Stored items
● ● ● ● ●
(* ===== verification/Parking.v ===== *)
(** * Threads that sleep on no list

    Wait queues and work queues do not link the threads that sleep: a thread suspends itself with
    rt_thread_suspend, and whoever wakes it calls rt_thread_resume.  This file holds what both need
    of the kernel: suspending ([park]), resuming and scheduling keep [sys_inv], and what they do to
    the other threads. *)
From S2P Require Import Prelude RtList Kernel Sched Timer Thread Lifecycle Ipc System.
From stdpp Require Import base gmap sets list.
From Stdlib Require Import ZArith Lia.
#[local] Open Scope Z_scope.

Definition thread_at (k : kernel) (t : nat) : option rt_thread := s_threads (k_sched k) !! t.
Definition asleep (th : rt_thread) : Prop := stat_of th = RT_THREAD_SUSPEND.

(** The threads in [P] are there and differ in scheduling at most. *)
Definition kept (P : nat -> Prop) (k k' : kernel) : Prop :=
  forall u th, P u -> thread_at k u = Some th -> exists th', thread_at k' u = Some th' /\ th_sched th th'.
Notation all_kept := (kept (fun _ => True)).
Notation others_kept t := (kept (fun u => u <> t)).

#[export] Instance kept_refl P : Reflexive (kept P).
Proof. intros k u th _ E. by exists th. Qed.
#[export] Instance kept_trans P : Transitive (kept P).
Proof.
  intros k1 k2 k3 H1 H2 u th HP E. destruct (H1 u th HP E) as (th1 & E1 & S1). destruct (H2 u th1 HP E1) as (th2 & E2 & S2).
  exists th2. split; [done|by etransitivity].
Qed.
Lemma kept_weaken (P Q : nat -> Prop) k k' : (forall u, P u -> Q u) -> kept Q k k' -> kept P k k'.
Proof. intros HPQ H u th HP. by apply H, HPQ. Qed.
Lemma kept_frame P k s' : sched_frame (k_sched k) s' -> kept P k (set_k_sched s' k).
Proof. intros Hf u th _ E. by apply (frame_lookup _ _ _ _ Hf E). Qed.

Lemma asleep_not_active th : asleep th -> ~ active th.
Proof. unfold asleep, active. intros -> [|]; done. Qed.
Lemma th_sched_active a b : th_sched a b -> active a -> active b.
Proof. intros [_ [E|[_ ?]]] Ha; [|done]. unfold active in *. by rewrite <- E. Qed.
Lemma th_sched_asleep a b : th_sched a b -> asleep a -> asleep b.
Proof. apply th_sched_suspend. Qed.

(** A call of the scheduler. *)
Lemma schedule_run k : sys_inv k -> is_Some (s_current (k_sched k)) ->
  exists k', on_sched rt_schedule k = Some (tt, k') /\ sys_inv k' /\ calm PThread k k' /\ all_kept k k' /\
    is_Some (s_current (k_sched k')) /\ k_timers k' = k_timers k.
Proof.
  intros Hs [c Hc]. destruct (kschedule_ok k c (sy_kinv _ Hs) Hc) as (s' & E & Hk & (_ & Hf & Hcur & _)). eexists. split; [exact E|].
  assert (Hcalm : calm PThread k (set_k_sched s' k)) by (by apply calm_frame).
  split_and!; [by apply (sys_calm PThread k)|done|by apply kept_frame|done|done].
Qed.

(** The caller goes to sleep, for [tick] ticks or until it is resumed. *)
Definition park (t : nat) (tick : Z) : M kernel unit :=
  rt_thread_suspend t ;;
  (if bool_decide (tick <> RT_WAITING_FOREVER) then start_thread_timer t tick else mret tt) ;;
  on_sched rt_schedule.

Lemma suspend_run k t th : sys_inv k -> thread_at k t = Some th -> active th ->
  exists k', rt_thread_suspend t k = Some (RT_EOK, k') /\ sys_inv k' /\ calm PThread k k' /\ others_kept t k k' /\
    thread_at k' t = Some (with_stat RT_THREAD_SUSPEND th) /\ s_current (k_sched k') = s_current (k_sched k) /\
    q_free (t_lists (k_timers k')) (ThreadTimer t).
Proof.
  intros Hs Et Ha. destruct (suspend_ok k t th (sy_kinv _ Hs) Et Ha) as (g & tms & E & Hk & _ & Hf & _ & Htl). cbn zeta in *.
  eexists. split; [exact E|]. set (k' := set_k_timers _ _) in *.
  assert (Hcalm : calm PThread k k') by (etransitivity; [by apply (calm_unready _ t g RT_THREAD_SUSPEND th)|apply calm_timers, Htl]).
  split_and!; [by apply (sys_calm PThread k)|done| |apply lookup_insert_eq|done|done].
  intros u thu Hu Eu. exists thu. split; [|done]. unfold thread_at, k'. cbn. by rewrite lookup_insert_ne.
Qed.

Lemma park_ok k t tick :
  sys_inv k -> running k t -> tick = RT_WAITING_FOREVER \/ 0 <= tick < HALF ->
  exists k' th', park t tick k = Some (tt, k') /\ sys_inv k' /\ calm PThread k k' /\ others_kept t k k' /\
    thread_at k' t = Some th' /\ asleep th' /\ is_Some (s_current (k_sched k')).
Proof.
  intros Hs [Hc (th & Et & Hr)] Htick. destruct (suspend_run k t th Hs Et ltac:(by right)) as (k1 & E1 & Hs1 & Hc1 & Ho1 & Et1 & Hcur1 & Hf1).
  assert (exists k2, (if bool_decide (tick <> RT_WAITING_FOREVER) then start_thread_timer t tick else mret tt) k1 = Some (tt, k2) /\
    sys_inv k2 /\ calm PThread k1 k2 /\ k_sched k2 = k_sched k1) as (k2 & E2 & Hs2 & Hc2 & Es2).
  { case_bool_decide as Hw; [|by exists k1]. destruct Htick as [->|Htick]; [done|].
    destruct (start_thread_timer_ok k1 t _ tick (sy_kinv _ Hs1) Et1) as (tms2 & E2 & Hk2 & _ & _ & Htl2);
      [by rewrite stat_with_suspend|done|unfold HALF in *; lia|].
    assert (calm PThread k1 (set_k_timers tms2 k1)) by (apply calm_timers, Htl2; lia).
    eexists. split; [exact E2|]. split_and!; [by apply (sys_calm PThread k1)|done|done]. }
  destruct (schedule_run k2 Hs2) as (k3 & E3 & Hs3 & Hc3 & Ho3 & Hcur3 & _); [rewrite Es2, Hcur1, Hc; by eexists|].
  destruct (Ho3 t (with_stat RT_THREAD_SUSPEND th) I) as (th' & Et' & Hth); [unfold thread_at; by rewrite Es2|].
  exists k3, th'. split_and!; try done.
  - unfold park. rewrite (bind_run _ _ _ _ _ E1), (bind_run _ _ _ _ _ E2). exact E3.
  - by etransitivity; [|etransitivity].
  - etransitivity; [done|]. apply (kept_weaken _ (fun _ => True)); [done|]. intros u thu Hu Eu. apply Ho3; [done|]. unfold thread_at. by rewrite Es2.
  - apply (th_sched_asleep _ _ Hth), stat_with_suspend.
Qed.

(** Resuming a thread that sleeps; a thread that does not is left alone. *)
Lemma resume_run k t th : sys_inv k -> thread_at k t = Some th -> asleep th ->
  exists k' th', rt_thread_resume t k = Some (RT_EOK, k') /\ sys_inv k' /\ calm PThread k k' /\ others_kept t k k' /\
    thread_at k' t = Some th' /\ active th' /\ set_th_stat 0 th' = set_th_stat 0 th /\
    s_current (k_sched k') = s_current (k_sched k) /\ q_free (t_lists (k_timers k')) (ThreadTimer t).
Proof.
  intros Hs Et Ha. destruct (resume_ok k t th (sy_kinv _ Hs) Et Ha) as (l & tms & _ & E & Hk & Hf & _ & Htl). cbn zeta in *.
  eexists _, _. split; [exact E|]. set (k' := set_k_timers _ _) in *.
  assert (Hcalm : calm PThread k k') by (etransitivity; [by apply (calm_resumed _ t th)|apply calm_timers, Htl]).
  assert (Hlk : forall u, thread_at k' u = s_threads (resumed t th l (k_sched k)) !! u) by done.
  split_and!; [by apply (sys_calm PThread k)|done| |rewrite Hlk, resumed_thread; by rewrite decide_True| | |apply resumed_current|done].
  - intros u thu Hu Eu. exists thu. split; [|done]. rewrite Hlk, resumed_thread. by rewrite decide_False.
  - unfold active. case_bool_decide; [right; apply stat_with_running|left; apply stat_with_ready].
  - done.
Qed.

(** The thread [t] was resumed, if it slept, and the scheduler called. *)
Record roused (t : nat) (k k' : kernel) : Prop := {
  ro_others : others_kept t k k';
  ro_thread : forall th, thread_at k t = Some th -> exists th', thread_at k' t = Some th' /\ set_th_stat 0 th' = set_th_stat 0 th /\
    (asleep th -> active th' /\ q_free (t_lists (k_timers k')) (ThreadTimer t)) /\ (~ asleep th -> th_sched th th');
  ro_current : is_Some (s_current (k_sched k'))
}.

Lemma rouse_ok k t : sys_inv k -> is_Some (thread_at k t) -> is_Some (s_current (k_sched k)) ->
  exists r k1 k', rt_thread_resume t k = Some (r, k1) /\ on_sched rt_schedule k1 = Some (tt, k') /\
    sys_inv k' /\ calm PThread k k' /\ roused t k k' /\ (r = RT_EOK \/ r = - RT_ERROR /\ k1 = k).
Proof.
  intros Hs [th Et] Hc. destruct (decide (stat_of th = RT_THREAD_SUSPEND)) as [Ha|Ha].
  - destruct (resume_run k t th Hs Et Ha) as (k1 & th1 & E1 & Hs1 & Hc1 & Ho1 & Et1 & Ha1 & Eq1 & Hcur1 & Hf1).
    destruct (schedule_run k1 Hs1) as (k2 & E2 & Hs2 & Hc2 & Ho2 & Hcur2 & Ht2); [by rewrite Hcur1|].
    destruct (Ho2 t th1 I Et1) as (th2 & Et2 & Hth). exists RT_EOK, k1, k2. split_and!; try done; [by etransitivity| |by left]. split; [|intros th'|done].
    + etransitivity; [done|]. by apply (kept_weaken _ (fun _ => True)).
    + rewrite Et. intros [= <-]. exists th2. split_and!; [done|rewrite <- Eq1; by symmetry; apply Hth| |done].
      intros _. split; [by apply (th_sched_active th1)|by rewrite Ht2].
  - destruct (schedule_run k Hs Hc) as (k2 & E2 & Hs2 & Hc2 & Ho2 & Hcur2 & _).
    exists (- RT_ERROR), k, k2. split_and!; try done; [by apply (resume_error k t th)| |by right]. split; [|intros th'|done].
    + by apply (kept_weaken _ (fun _ => True)).
    + rewrite Et. intros [= <-]. destruct (Ho2 t th I Et) as (th2 & Et2 & Hth). exists th2. split_and!; [done|by symmetry; apply Hth|done|done].
Qed.

(** A thread that can run or sleeps stays so when some thread is roused; the roused one can run. *)
Lemma roused_fate t k k' u th : roused t k k' -> thread_at k u = Some th ->
  exists th', thread_at k' u = Some th' /\ (active th -> active th') /\ (asleep th -> active th' \/ u <> t /\ asleep th').
Proof.
  intros Hr Eu. destruct (decide (u = t)) as [->|Hu].
  - destruct (ro_thread _ _ _ Hr th Eu) as (th' & E' & _ & Hs & Hk). exists th'. split_and!; [done| |intros Ha; left; by apply Hs].
    intros Ha. apply (th_sched_active th); [|done]. apply Hk. intros Has. by apply (asleep_not_active th).
  - destruct (ro_others _ _ _ Hr u th Hu Eu) as (th' & E' & Hs). exists th'. split_and!; [done|by apply (th_sched_active th)|].
    intros Ha. right. split; [done|by apply (th_sched_asleep th)].
Qed.
Lemma roused_there t k k' u : roused t k k' -> is_Some (thread_at k u) -> is_Some (thread_at k' u).
Proof.
  intros Hr [th Eu]. destruct (decide (u = t)) as [->|Hu].
  - destruct (ro_thread _ _ _ Hr th Eu) as (th' & E' & _). by eexists.
  - destruct (ro_others _ _ _ Hr u th Hu Eu) as (th' & E' & _). by eexists.
Qed.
● ● ● ● ●
An exact copy of the lines above, from the one containing "(** The threads" through the one containing "assert (Hcalm : calm PThread k (set_k_sched", is the whole of the answer.

(** The threads in [P] are there and differ in scheduling at most. *)
Definition kept (P : nat -> Prop) (k k' : kernel) : Prop :=
  forall u th, P u -> thread_at k u = Some th -> exists th', thread_at k' u = Some th' /\ th_sched th th'.
Notation all_kept := (kept (fun _ => True)).
Notation others_kept t := (kept (fun u => u <> t)).

#[export] Instance kept_refl P : Reflexive (kept P).
Proof. intros k u th _ E. by exists th. Qed.
#[export] Instance kept_trans P : Transitive (kept P).
Proof.
  intros k1 k2 k3 H1 H2 u th HP E. destruct (H1 u th HP E) as (th1 & E1 & S1). destruct (H2 u th1 HP E1) as (th2 & E2 & S2).
  exists th2. split; [done|by etransitivity].
Qed.
Lemma kept_weaken (P Q : nat -> Prop) k k' : (forall u, P u -> Q u) -> kept Q k k' -> kept P k k'.
Proof. intros HPQ H u th HP. by apply H, HPQ. Qed.
Lemma kept_frame P k s' : sched_frame (k_sched k) s' -> kept P k (set_k_sched s' k).
Proof. intros Hf u th _ E. by apply (frame_lookup _ _ _ _ Hf E). Qed.

Lemma asleep_not_active th : asleep th -> ~ active th.
Proof. unfold asleep, active. intros -> [|]; done. Qed.
Lemma th_sched_active a b : th_sched a b -> active a -> active b.
Proof. intros [_ [E|[_ ?]]] Ha; [|done]. unfold active in *. by rewrite <- E. Qed.
Lemma th_sched_asleep a b : th_sched a b -> asleep a -> asleep b.
Proof. apply th_sched_suspend. Qed.

(** A call of the scheduler. *)
Lemma schedule_run k : sys_inv k -> is_Some (s_current (k_sched k)) ->
  exists k', on_sched rt_schedule k = Some (tt, k') /\ sys_inv k' /\ calm PThread k k' /\ all_kept k k' /\
    is_Some (s_current (k_sched k')) /\ k_timers k' = k_timers k.
Proof.
  intros Hs [c Hc]. destruct (kschedule_ok k c (sy_kinv _ Hs) Hc) as (s' & E & Hk & (_ & Hf & Hcur & _)). eexists. split; [exact E|].
  assert (Hcalm : calm PThread k (set_k_sched s' k)) by (by apply calm_frame).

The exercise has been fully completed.